[Data extracted from a collection]
——————
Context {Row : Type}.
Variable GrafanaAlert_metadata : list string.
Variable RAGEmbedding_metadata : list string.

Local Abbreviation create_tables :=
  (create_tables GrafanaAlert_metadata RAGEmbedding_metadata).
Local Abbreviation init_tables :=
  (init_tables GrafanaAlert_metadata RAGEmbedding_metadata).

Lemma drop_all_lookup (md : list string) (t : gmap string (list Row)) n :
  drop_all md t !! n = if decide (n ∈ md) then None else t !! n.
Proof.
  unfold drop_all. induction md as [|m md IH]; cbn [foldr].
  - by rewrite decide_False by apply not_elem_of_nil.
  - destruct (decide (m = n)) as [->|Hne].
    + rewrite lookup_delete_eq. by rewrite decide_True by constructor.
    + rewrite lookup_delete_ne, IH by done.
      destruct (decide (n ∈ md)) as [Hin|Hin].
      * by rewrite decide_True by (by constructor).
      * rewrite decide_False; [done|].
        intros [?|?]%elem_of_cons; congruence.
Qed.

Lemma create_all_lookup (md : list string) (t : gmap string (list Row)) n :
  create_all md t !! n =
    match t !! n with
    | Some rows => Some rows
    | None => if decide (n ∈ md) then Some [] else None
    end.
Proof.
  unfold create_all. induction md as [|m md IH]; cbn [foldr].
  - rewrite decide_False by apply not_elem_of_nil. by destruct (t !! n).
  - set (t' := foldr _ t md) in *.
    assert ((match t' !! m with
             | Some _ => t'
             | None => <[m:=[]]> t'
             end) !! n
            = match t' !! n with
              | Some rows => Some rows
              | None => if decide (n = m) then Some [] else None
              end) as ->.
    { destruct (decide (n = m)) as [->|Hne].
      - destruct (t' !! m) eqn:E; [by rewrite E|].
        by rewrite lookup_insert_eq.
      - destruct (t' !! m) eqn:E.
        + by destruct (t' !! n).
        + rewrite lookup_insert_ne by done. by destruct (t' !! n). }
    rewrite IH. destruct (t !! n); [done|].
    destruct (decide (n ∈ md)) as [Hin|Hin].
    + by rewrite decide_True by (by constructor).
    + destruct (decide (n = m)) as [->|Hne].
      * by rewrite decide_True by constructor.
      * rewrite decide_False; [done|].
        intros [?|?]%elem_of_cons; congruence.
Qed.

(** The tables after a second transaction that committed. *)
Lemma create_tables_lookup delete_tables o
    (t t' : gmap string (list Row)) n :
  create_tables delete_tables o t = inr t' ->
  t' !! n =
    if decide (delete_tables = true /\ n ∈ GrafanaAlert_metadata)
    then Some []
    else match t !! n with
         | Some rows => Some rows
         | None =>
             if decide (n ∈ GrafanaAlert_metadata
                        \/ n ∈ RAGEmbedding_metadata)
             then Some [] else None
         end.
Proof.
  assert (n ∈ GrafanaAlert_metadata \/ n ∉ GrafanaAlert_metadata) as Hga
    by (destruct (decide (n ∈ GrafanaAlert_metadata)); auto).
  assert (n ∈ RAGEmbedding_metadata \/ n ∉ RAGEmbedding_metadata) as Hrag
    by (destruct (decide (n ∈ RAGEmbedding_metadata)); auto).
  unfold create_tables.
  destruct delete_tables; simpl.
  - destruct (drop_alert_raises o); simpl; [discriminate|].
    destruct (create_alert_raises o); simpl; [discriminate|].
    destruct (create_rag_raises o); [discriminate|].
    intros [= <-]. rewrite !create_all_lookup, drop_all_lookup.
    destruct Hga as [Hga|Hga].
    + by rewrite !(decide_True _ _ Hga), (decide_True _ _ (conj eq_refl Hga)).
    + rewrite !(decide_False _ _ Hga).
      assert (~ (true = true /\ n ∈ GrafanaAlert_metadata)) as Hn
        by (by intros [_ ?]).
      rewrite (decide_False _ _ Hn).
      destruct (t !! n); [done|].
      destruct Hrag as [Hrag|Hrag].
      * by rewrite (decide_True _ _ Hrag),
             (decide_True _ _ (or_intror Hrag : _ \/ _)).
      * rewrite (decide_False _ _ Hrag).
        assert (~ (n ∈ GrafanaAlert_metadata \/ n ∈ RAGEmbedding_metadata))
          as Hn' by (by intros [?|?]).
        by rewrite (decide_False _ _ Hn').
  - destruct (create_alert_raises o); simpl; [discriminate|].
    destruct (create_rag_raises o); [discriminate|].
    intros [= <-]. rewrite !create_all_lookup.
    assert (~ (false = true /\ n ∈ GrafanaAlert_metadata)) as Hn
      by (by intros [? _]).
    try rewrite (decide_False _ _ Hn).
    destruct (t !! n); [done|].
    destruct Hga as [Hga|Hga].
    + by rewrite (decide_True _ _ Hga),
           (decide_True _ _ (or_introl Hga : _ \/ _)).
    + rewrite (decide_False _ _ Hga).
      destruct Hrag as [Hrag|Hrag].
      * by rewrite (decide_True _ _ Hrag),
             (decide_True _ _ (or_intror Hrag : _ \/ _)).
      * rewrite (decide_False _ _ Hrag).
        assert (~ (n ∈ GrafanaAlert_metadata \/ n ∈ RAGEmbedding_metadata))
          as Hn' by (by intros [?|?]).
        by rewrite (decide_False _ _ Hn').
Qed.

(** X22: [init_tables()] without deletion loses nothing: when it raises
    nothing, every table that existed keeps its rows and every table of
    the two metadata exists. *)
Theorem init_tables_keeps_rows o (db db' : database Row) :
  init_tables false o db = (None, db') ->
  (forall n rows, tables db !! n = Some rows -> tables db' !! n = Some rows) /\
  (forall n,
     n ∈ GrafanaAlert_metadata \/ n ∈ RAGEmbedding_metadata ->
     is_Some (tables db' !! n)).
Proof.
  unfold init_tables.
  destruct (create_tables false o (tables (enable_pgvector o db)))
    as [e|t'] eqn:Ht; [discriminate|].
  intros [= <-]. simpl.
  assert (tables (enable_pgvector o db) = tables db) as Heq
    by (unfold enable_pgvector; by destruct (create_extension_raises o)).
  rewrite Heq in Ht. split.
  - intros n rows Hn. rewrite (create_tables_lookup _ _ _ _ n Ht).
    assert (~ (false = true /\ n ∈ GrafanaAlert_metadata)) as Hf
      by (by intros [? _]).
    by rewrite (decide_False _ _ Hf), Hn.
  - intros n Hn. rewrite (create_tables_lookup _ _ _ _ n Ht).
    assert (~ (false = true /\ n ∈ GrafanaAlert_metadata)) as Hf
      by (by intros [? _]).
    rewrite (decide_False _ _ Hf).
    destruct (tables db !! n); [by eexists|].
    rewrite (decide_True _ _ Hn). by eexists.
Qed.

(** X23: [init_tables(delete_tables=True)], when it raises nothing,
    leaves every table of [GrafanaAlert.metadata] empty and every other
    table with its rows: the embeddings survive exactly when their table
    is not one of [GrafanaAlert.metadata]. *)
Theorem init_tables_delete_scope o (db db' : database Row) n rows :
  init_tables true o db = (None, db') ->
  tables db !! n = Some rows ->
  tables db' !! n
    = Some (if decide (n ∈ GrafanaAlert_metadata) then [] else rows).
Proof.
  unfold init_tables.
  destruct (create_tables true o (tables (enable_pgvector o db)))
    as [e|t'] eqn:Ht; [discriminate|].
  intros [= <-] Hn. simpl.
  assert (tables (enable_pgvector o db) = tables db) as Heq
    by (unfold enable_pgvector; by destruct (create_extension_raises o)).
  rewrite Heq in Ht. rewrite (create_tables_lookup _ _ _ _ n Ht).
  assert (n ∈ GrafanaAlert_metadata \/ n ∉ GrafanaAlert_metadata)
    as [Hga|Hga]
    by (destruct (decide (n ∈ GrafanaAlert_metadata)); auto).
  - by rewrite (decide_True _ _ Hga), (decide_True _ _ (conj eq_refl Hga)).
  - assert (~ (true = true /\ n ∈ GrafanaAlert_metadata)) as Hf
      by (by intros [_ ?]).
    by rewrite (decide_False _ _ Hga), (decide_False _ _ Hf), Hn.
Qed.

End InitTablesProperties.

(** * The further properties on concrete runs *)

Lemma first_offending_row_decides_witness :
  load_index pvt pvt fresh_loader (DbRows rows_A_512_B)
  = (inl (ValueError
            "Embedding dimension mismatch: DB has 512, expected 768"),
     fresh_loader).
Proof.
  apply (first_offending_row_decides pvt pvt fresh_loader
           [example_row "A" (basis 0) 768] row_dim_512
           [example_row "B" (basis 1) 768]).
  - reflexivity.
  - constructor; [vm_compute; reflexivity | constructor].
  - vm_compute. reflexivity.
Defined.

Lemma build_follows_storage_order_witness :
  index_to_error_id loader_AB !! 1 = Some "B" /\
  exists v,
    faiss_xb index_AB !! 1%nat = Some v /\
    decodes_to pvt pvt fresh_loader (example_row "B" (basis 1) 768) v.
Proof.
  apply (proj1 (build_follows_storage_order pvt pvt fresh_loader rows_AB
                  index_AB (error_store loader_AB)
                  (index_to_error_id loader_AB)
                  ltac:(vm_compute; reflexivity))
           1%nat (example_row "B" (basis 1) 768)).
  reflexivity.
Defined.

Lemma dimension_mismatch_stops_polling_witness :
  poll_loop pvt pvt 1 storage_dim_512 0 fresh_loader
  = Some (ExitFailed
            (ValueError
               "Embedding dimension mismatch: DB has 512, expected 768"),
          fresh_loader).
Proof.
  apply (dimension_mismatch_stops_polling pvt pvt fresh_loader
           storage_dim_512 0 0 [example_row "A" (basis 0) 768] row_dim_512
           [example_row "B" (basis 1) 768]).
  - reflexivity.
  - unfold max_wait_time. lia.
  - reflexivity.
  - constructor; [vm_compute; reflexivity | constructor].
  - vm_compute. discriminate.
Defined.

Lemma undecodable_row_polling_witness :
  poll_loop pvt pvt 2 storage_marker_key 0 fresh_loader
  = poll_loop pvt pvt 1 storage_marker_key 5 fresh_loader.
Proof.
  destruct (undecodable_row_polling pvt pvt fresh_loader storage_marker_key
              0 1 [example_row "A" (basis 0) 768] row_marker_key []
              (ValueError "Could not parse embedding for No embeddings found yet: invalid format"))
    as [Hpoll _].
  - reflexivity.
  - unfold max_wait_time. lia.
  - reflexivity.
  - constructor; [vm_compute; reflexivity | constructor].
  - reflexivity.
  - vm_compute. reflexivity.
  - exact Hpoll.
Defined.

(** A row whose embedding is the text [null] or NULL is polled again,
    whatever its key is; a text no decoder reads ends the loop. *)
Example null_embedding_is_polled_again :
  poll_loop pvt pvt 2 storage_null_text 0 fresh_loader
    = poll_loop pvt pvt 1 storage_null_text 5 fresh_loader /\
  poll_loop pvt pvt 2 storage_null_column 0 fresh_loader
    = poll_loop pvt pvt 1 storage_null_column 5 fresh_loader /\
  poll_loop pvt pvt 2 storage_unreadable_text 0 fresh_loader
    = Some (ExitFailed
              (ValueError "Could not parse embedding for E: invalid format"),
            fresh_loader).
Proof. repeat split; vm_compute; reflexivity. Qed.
——————
* **TASK DIRECTIONS**
Transcribe exactly, and only, the lines from the opening line of the records through the line containing "Local Abbreviation init_tables".

* **TASK ANSWER**
Context {Row : Type}.
Variable GrafanaAlert_metadata : list string.
Variable RAGEmbedding_metadata : list string.

Local Abbreviation create_tables :=
  (create_tables GrafanaAlert_metadata RAGEmbedding_metadata).
Local Abbreviation init_tables :=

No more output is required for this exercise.